Hayallerinin tüm dünyada tanınan ve sevilerek tüketilen global bir Türk Kuruyemiş Markası olmak olduğunu ifade eden Meray Kuruyemiş Gıda Sanayi Yönetim Kurulu Başkanı Mehmet Ali Kılıç ile Meray’ın başarı hikayesini Gaziantep Ticaret Borsası Dergisi okurları için konuştuk:
SORU: Mehmet Ali Bey, çiftçilikten Türkiye’nin kuruyemiş sektöründe ihracat liderliğine uzanan zor ama başarı dolu bir hikayeniz var. Meray Kuruyemiş nasıl kuruldu? Hangi aşamalardan geçti? Şirketin şu an ki üretim kapasitesi hakkında bilgi alabilir miyiz?
-Meray Kuruyemiş bir aile firması, 1978 yılına dayanan bir tarihimiz var. Rahmetli babam çiftçiydi, Antep Fıstığı ticareti ile uğraşıyordu. Daha sonra köyden şehre göç edip burada ufak ufak Antep Fıstığı ticareti ile iştigal etmeye başladı. Yaklaşık 20 yıl kadar fıstık alım satımında istihdam oluşturdu. Daha sonrasında 1999 yılında Almanya’nın Hamburg şehrinde küçük bir işletme kurduk. Türkiye’de ürettiğimiz Antep fıstığı ve Kuruyemiş çeşitlerinin oraya ihracatına başladık. İhracat serüvenimiz bu şekilde başladı. Sonrasında 2010’lu yıllara gelince de büyük bir kuruyemiş fabrikası kurduk Almanya’nın Hamburg şehrinde. Şu an hem Almanya’da hem de Gaziantep 4. Organize Sanayi Bölgesinde bulunan, 17 bin metrekare kapalı alanı sahip kuruyemiş tesislerimizde üretimlerimizi gerçekleştiriyoruz. Almanya ve Türkiye’de ürettiğimiz ürünlerimizi dünyanın çeşitli ülkelerine ihraç ediyoruz.
Yaptığımız işin geneli son tüketiciye yönelik, perakende zincirlerine hizmet veriyoruz. Dünya genelinde 30’a yakın kendi bayiliklerimiz var.
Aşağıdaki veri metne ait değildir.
Section scanner.
Context (published_at : string * string -> Z).
(** The manifests as the walk reads them: [None] for an unreadable one. *)
Context (readManifest : string -> option manifest).

Definition row_entry (row : string * string * HostedRow) : entry :=
  mkEntry row.1.1 row.1.2 (h_sha256 row.2) (h_size row.2) (h_coordinate row.2) (published_at row.1) true.

(** [countHosted]: the rows, and the manifest keys they own. *)
Definition countHosted (rows : list (string * string * HostedRow)) (p : progress) : progress * gset string :=
  foldl (fun acc row => (count_entry (row_entry row) acc.1, {[ row.1.1 +:+ "/" +:+ row.1.2 ]} ∪ acc.2)) (p, ∅) rows.

(** One key of the walk. *)
Definition cached_entry (owned : gset string) (configured : string -> bool) (key : string) : option entry :=
  match Cut (trim_prefix key "manifests/") "/" with
  | None => None
  | Some (feed, path) =>
      if decide (feed +:+ "/" +:+ path ∈ owned) then None
      else if negb (configured feed) then None
      else match readManifest key with
           | None => None
           | Some m => Some (mkEntry feed path (m_sha256 m) (m_size m) (m_coordinate m) (m_ingested m)
                               (bool_decide (m_origin m = "publish")))
           end
  end.

(** [countCached]. *)
Definition countCached (keys : list string) (owned : gset string) (p : progress) : progress :=
  foldl (fun p key => match cached_entry owned (fun f => bool_decide (is_Some (p.1 !! f))) key with
                      | Some e => count_entry e p
                      | None => p
                      end) p keys.

(** The sharing, and the site's total. *)
Definition share (ref : blobRef) (t : gmap string feedTally) : gmap string feedTally :=
  if decide (size (br_feeds ref) < 2)%nat then t
  else map_imap (fun feed f => Some (if decide (feed ∈ br_feeds ref)
         then mkTally (ft_hostedArtifacts f) (ft_cachedArtifacts f) (ft_hostedBytes f) (ft_cachedBytes f)
                (ft_shared f + br_size ref) (ft_hostedCoords f) (ft_cachedCoords f) (ft_lastIngest f)
         else f)) t.

(** [compute] over the leaf feeds: tallies, distinct blobs and their bytes. *)
Definition compute_leaves (feeds : list string) (rows : list (string * string * HostedRow)) (keys : list string)
  : gmap string feedTally * (Z * Z) :=
  let start : gmap string feedTally := list_to_map (map (fun f => (f, newTally)) feeds) in
  let '(p, owned) := countHosted rows (start, ∅) in
  let '(t, blobs) := countCached keys owned p in
  (foldr (fun kv t => share kv.2 t) t (map_to_list blobs),
   (Z.of_nat (size blobs), zsum (fun kv => br_size kv.2) (map_to_list blobs))).

(** [compute]: a group stores nothing of its own. *)
Definition leaves (feeds : list Feed) : list string := map fd_name (filter (fun f => fd_group f = false) feeds).
Definition compute (feeds : list Feed) (rows : list (string * string * HostedRow)) (keys : list string)
  : gmap string feedTally * (Z * Z) := compute_leaves (leaves feeds) rows keys.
Türkiye’de son 3 yıldır paketli kuruyemiş sektöründe lider konumdayız. Kalite anlayışı olarak devamlı tüketici memnuniyetini ve son teknolojiyi kullanarak üretimde yapılması gereken tüm inovasyonları ve AR-GE çalışmalarını temel bir zemine oturtarak başarımızı bu şekilde devam ettirmeye çalışıyoruz.
-SORU: Üretim bandınız hakkında bilgi alabilir miyiz? Kaç çeşit ürün üretiyorsunuz?
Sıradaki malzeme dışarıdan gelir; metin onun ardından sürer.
(** [parseCoordinate]. *)
Definition parseCoordinate (s : string) : PackageCoordinate :=
  match cut s ":"%char with
  | None => mkCoord "" s ""
  | Some (format, rest) =>
      match lastCut rest "@"%char with
      | None => mkCoord format rest ""
      | Some (name, version) => mkCoord format name version
      end
  end.

Section publisher.
Context (digest : string -> string -> string) {St : Type}.
Context `{BS : !BlobStore (digest "sha256") St} `{MC : !ManifestCodec}.

Definition projectionKey (feed path : string) : string := "manifests/" +:+ feed +:+ "/" +:+ path.

(** [writeProjection]. *)
Definition writeProjection (now : Z) (site : string) (r : PublishRequest) (st : St)
    : St * option api_error :=
  let m := mkManifest (pr_sha256 r) (pr_size r) (pr_checksums r) "" now "publish" site
             (pr_identity r) (default ∅ (pr_metadata r)) in
  Put now (projectionKey (f_name (pr_feed r)) (pr_path r)) (encode_manifest m) no_opts st.

(** [Publish]: [db_up] tells whether the database answers; [None] for a
    publisher without one. Returns the database, the store and the outcome. *)
Definition Publish (now : Z) (site : string) (journal db_up : bool) (r : PublishRequest)
    (db : option DB) (st : St) : option DB * St * result api_error bool :=
  match db with
  | None => (None, st, Err ErrUnavailable)
  | Some d =>
      if decide (pr_sha256 r = "" \/ pr_path r = "") then (db, st, Err ErrBadRequest)
      else if negb (validRemotePath (pr_path r)) then (db, st, Err ErrNotFound)
      else match Stat (blobKey (pr_sha256 r)) st with
           | Err e => (db, st, Err e)
           | Ok _ =>
               if negb db_up then (db, st, Err ErrUnavailable)
               else match insertWithJournal now site journal r d with
                    | Err _ => (db, st, Err ErrImmutable)
                    | Ok (d, created, r) =>
                        (Some d, (writeProjection now site r st).1, Ok created)
                    end
           end
  end.

(** [WriteReplicatedManifest]. *)
Definition WriteReplicatedManifest (now : Z) (feed path sha : string) (size : Z)
    (checksums metadata : gmap string string) (originSite publisher : string) (st : St)
    : St * option api_error :=
  if negb (validRemotePath path) then (st, Some ErrNotFound)
  else if bool_decide (feed = "") || contains_char feed "/"%char || contains_char feed "\"%char
  then (st, Some ErrBadRequest)
  else
    let m := mkManifest sha size checksums "" now "replication" originSite publisher metadata in
    Put now (projectionKey feed path) (encode_manifest m) no_opts st.

(** [Manifests]: the rows of a feed under a prefix with their coordinates. *)
Definition Manifests (feed : Feed) (prefix : string) (db : DB)
    : list (string * PackageCoordinate * HostedRow) :=
  (fun kv => (kv.1.2, parseCoordinate (h_coordinate kv.2), kv.2)) <$> ListHosted (f_name feed) prefix db.

(** [PutIndex]. *)
Definition PutIndex (now : Z) (feed : Feed) (path body : string) (st : St) : St * option api_error :=
  if negb (validRemotePath path) then (st, Some ErrNotFound)
  else Put now ("meta/" +:+ f_name feed +:+ "/" +:+ path) body no_opts st.

(** ** Repair *)

(** [projectionMatches]. *)
Definition projectionMatches (feed path sha : string) (size : Z) (st : St) : result api_error bool :=
  match Get (projectionKey feed path) st with
  | Err ErrNotFound => Ok false
  | Err e => Err e
  | Ok o => match decode_manifest (o_body o) with
            | None => Ok false
            | Some m => Ok (bool_decide (m_sha256 m = sha) && (m_size m =? size))
            end
  end.

(** What a pass counted. *)
Record repair_report := mkReport { rp_divergent : nat; rp_repaired : nat; rp_failed : nat }.

(** One row of the pass; [db] is the database when the row is read again. *)
Definition repair_row (now : Z) (db : DB) (row : string * string * HostedRow)
    (acc : St * repair_report) : St * repair_report :=
  let '(st, rp) := acc in
  let '(feed, path, r) := row in
  let failed := mkReport (rp_divergent rp) (rp_repaired rp) (S (rp_failed rp)) in
  match projectionMatches feed path (h_sha256 r) (h_size r) st with
  | Err _ => (st, failed)
  | Ok true => (st, rp)
  | Ok false =>
      let rp := mkReport (S (rp_divergent rp)) (rp_repaired rp) (rp_failed rp) in
      match HostedRowAt feed path db with
      | None => (st, rp)
      | Some (curFeed, curPath, cur) =>
          if decide (h_sha256 cur <> h_sha256 r) then (st, rp)
          else
            match WriteReplicatedManifest now curFeed curPath (h_sha256 cur) (h_size cur)
                    (h_checksums cur) (h_metadata cur) (h_site cur) (h_published_by cur) st with
            | (st, Some _) => (st, mkReport (rp_divergent rp) (rp_repaired rp) (S (rp_failed rp)))
            | (st, None) => (st, mkReport (rp_divergent rp) (S (rp_repaired rp)) (rp_failed rp))
            end
      end
  end.

(** [RepairOnce]: rows as listed in [listed], re-read in [db]. *)
Definition RepairOnce (now : Z) (listed db : DB) (st : St) : St * repair_report :=
  foldl (fun acc row => repair_row now db row acc) (st, mkReport 0 0 0) (ListHosted "" "" listed).
End publisher.

(** ** Coordinates *)

Lemma cut_app a b sep : contains_char a sep = false -> cut (a +:+ String sep b) sep = Some (a, b).
Proof.
  induction a as [|c a IH]; simpl; [by rewrite decide_True|].
  intros [Hc Ha]%orb_false_iff. apply bool_decide_eq_false in Hc.
  rewrite decide_False, IH by done. done.
Qed.

Lemma lastCut_none s sep : contains_char s sep = false -> lastCut s sep = None.
Proof.
  induction s as [|c s IH]; simpl; [done|]. intros [Hc Hs]%orb_false_iff.
  apply bool_decide_eq_false in Hc. rewrite IH by done. by rewrite decide_False.
Qed.

Lemma lastCut_app a b sep : contains_char b sep = false -> lastCut (a +:+ String sep b) sep = Some (a, b).
Proof.
  intros Hb. induction a as [|c a IH]; simpl; [by rewrite lastCut_none, decide_True|].
  by rewrite IH.
Qed.

(** Reading a coordinate back gives the coordinate that was written, when
    the format has no colon, the version no at sign, and a coordinate without
    version no at sign in its name. *)
Theorem parse_coordinate_roundtrip c :
  contains_char (c_format c) ":"%char = false ->
  contains_char (c_version c) "@"%char = false ->
  (c_version c = "" -> contains_char (c_name c) "@"%char = false) ->
  parseCoordinate (coord_string c) = c.
Proof.
  destruct c as [format name version]. simpl. intros Hf Hv Hn.
  unfold parseCoordinate, coord_string. simpl. case_decide as Hd.
  - subst. change (":" +:+ name) with (String ":"%char name).
    rewrite cut_app, lastCut_none by auto. done.
  - change (":" +:+ name +:+ "@" +:+ version) with (String ":"%char (name +:+ String "@"%char version)).
    rewrite cut_app, lastCut_app by auto. done.
Qed.

Lemma parse_coordinate_roundtrip_witness :
  parseCoordinate (coord_string (mkCoord "npm" "@acme/lib" "1.2.3")) = mkCoord "npm" "@acme/lib" "1.2.3".
Proof. apply parse_coordinate_roundtrip; [reflexivity..|discriminate]. Defined.

(** It does not give back a version-less scoped npm name: the scope is
    lost and the name becomes the version. *)
Theorem parse_coordinate_scoped_name :
  parseCoordinate (coord_string (mkCoord "npm" "@acme/lib" "")) = mkCoord "npm" "" "acme/lib".
Proof. reflexivity. Qed.

(** ** Publishing *)

(** The journal entry of a publish decodes to what was published. *)
Lemma append_manifest_put_entry now site p db :
  - 2 ^ 63 <= mp_size p < 2 ^ 63 ->
  exists e t, repl_journal (AppendManifestPut now site p db) !! (site, last_seq (hlc_state db) + 1) = Some (e, t) /\
    Kind e = KindManifestPut /\ decode_manifest_put (Payload e) = Some p /\ OriginSite e = site.
Proof.
  intros Hs. unfold AppendManifestPut, AppendJournal. simpl.
  exists (mkEntry site (last_seq (hlc_state db) + 1) KindManifestPut (encode_manifest_put p)
            (hlc_reading (repl_hlc_next now (hlc_state db))) 1), now.
  split_and!; try done.
  - rewrite lookup_insert_ne by (intros [= ?]; lia). by rewrite lookup_insert_eq.
  - simpl. by apply decode_encode_manifest_put.
Qed.

Lemma insertHosted_cases now feed path r db db' created m :
  InsertHostedTx now feed path r db = Ok (db', created, m) ->
  repl_journal db' = repl_journal db /\ last_seq (hlc_state db') = last_seq (hlc_state db) /\
  h_sha256 <$> hosted_manifests db' !! (feed, path) = Some (h_sha256 r) /\
  m = stamp_metadata (hlc_reading (repl_hlc_now now (hlc_state db))) (h_metadata r).
Proof.
  unfold InsertHostedTx. simpl.
  destruct (hosted_manifests db !! (feed, path)) as [old|] eqn:E.
  - case_decide as Hs; [intros [= <- <- <-]; simpl; rewrite E; simpl; by rewrite Hs|].
    case_match; [done|]. intros [= <- <- <-]. simpl. by rewrite lookup_insert_eq.
  - intros [= <- <- <-]. simpl. by rewrite lookup_insert_eq.
Qed.

Section publish_theorems.
Context (digest : string -> string -> string) {St : Type}.
Context `{BS : !BlobStore (digest "sha256") St} `{MC : !ManifestCodec}.

(** C36. Published releases are immutable: publishing other bytes at a path
    that holds a release, or a release over a mutable coordinate, is refused
    and changes neither the database nor the store. *)
Theorem publish_immutable now site journal r db (st : St) old :
  hosted_manifests db !! (f_name (pr_feed r), pr_path r) = Some old ->
  h_sha256 old <> pr_sha256 r -> h_mutable old = false \/ pr_mutable r = false ->
  exists e, Publish digest now site journal true r (Some db) st = (Some db, st, Err e).
Proof.
  intros Ho Hs Hm. unfold Publish. case_decide; [eauto|]. case_match; [eauto|].
  destruct (Stat _ st); [|eauto]. simpl. unfold insertWithJournal, InsertHostedTx. simpl.
  rewrite Ho. rewrite decide_False by done.
  assert (negb (h_mutable old) || negb (pr_mutable r) = true) as ->; [|eauto].
  destruct Hm as [-> | ->]; [done|apply orb_true_r].
Qed.

(** A publish and its announcement never disagree: when [Publish]
    succeeds the blob was there, the path serves the published digest, and
    with replication on the journal gained the event announcing exactly the
    published coordinate if and only if something was created. *)
Theorem publish_announces now site r db (st : St) db' st' created :
  - 2 ^ 63 <= pr_size r < 2 ^ 63 ->
  Publish digest now site true true r (Some db) st = (Some db', st', Ok created) ->
  is_Some (found (Get (blobKey (pr_sha256 r)) st)) /\
  h_sha256 <$> hosted_manifests db' !! (f_name (pr_feed r), pr_path r) = Some (pr_sha256 r) /\
  if created then
    exists e t p, repl_journal db' !! (site, last_seq (hlc_state db) + 1) = Some (e, t) /\
      Kind e = KindManifestPut /\ decode_manifest_put (Payload e) = Some p /\
      mp_feed p = f_name (pr_feed r) /\ mp_path p = pr_path r /\ mp_sha256 p = pr_sha256 r /\
      mp_coord p = coord_string (pr_coord r) /\ mp_mutable p = pr_mutable r
  else repl_journal db' = repl_journal db.
Proof.
  intros Hsize. unfold Publish. case_decide; [done|]. case_match; [done|].
  destruct (Stat (blobKey (pr_sha256 r)) st) as [o|] eqn:Es; [|done]. simpl. unfold insertWithJournal.
  destruct (InsertHostedTx _ _ _ _ _) as [[[db1 c] m]|] eqn:Ei; [|done].
  intros [= <- _ <-]. apply insertHosted_cases in Ei as (Hj & Hl & Hh & ->).
  split; [unfold Stat in Es; rewrite Es; eauto|]. simpl in Hh.
  destruct c; simpl; [|done].
  split; [done|]. rewrite <- Hl.
  destruct (append_manifest_put_entry now site
    (publish_event (stamped_request r (stamp_metadata (hlc_reading (repl_hlc_now now (hlc_state db)))
       (default ∅ (pr_metadata r))))) db1) as (e & t & He & Hk & Hd & _); [done|].
  exists e, t. eexists. split_and!; [exact He|done|exact Hd|done..].
Qed.
End publish_theorems.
-50’ye yakın kuruyemiş çeşidi üretimimiz var. Bunun yanında bir de Türk Kahvesi üretimine geçen yıldan itibaren başladık. Hem tuzlu hem de doğal dediğimiz kuruyemiş ürünlerimiz var. Bunları endüstriyel anlamda sunduğumuz yerler var, çikolata sektörü gibi Avrupa’da özellikle. Ama daha çok Retail Marketing dediğimiz (Perakende Pazarlama) marketler üzerinde yoğunlaşıyoruz. Ulusal bir marka olan Meray Kuruyemiş Türkiye’deki markalaşmasını dünya geneline yaymak için ciddi bir hedef koydu ve o yönde de emin adımlarla ilerliyor.
SORU: Kaç ülkeye ihracat gerçekleştiriyorsunuz?
-Gana’dan Vietnam’a kadar hitap ettiğimiz geniş bir coğrafya var. Mesela, Gana’ya mısır satıyoruz. Buna benzer çok değişik ülkelerde fırsatlar mutlaka çıkıyor. Şu ana kadar 40’a yakın ülkede ürünlerimiz satılıyor. Ana hedef pazarımız en çok yoğunlukta bulunduğumuz yer olan Avrupa ama Meray markasıyla 3-4 kıtada kuruyemişlerimizi bulabilirsiniz.
SORU: Pandemi süreci sektörünüzü nasıl etkiledi? Bu süreç gıdanın öneminin daha iyi anlaşılması açısından dünyaya bir deneyim oldu mu?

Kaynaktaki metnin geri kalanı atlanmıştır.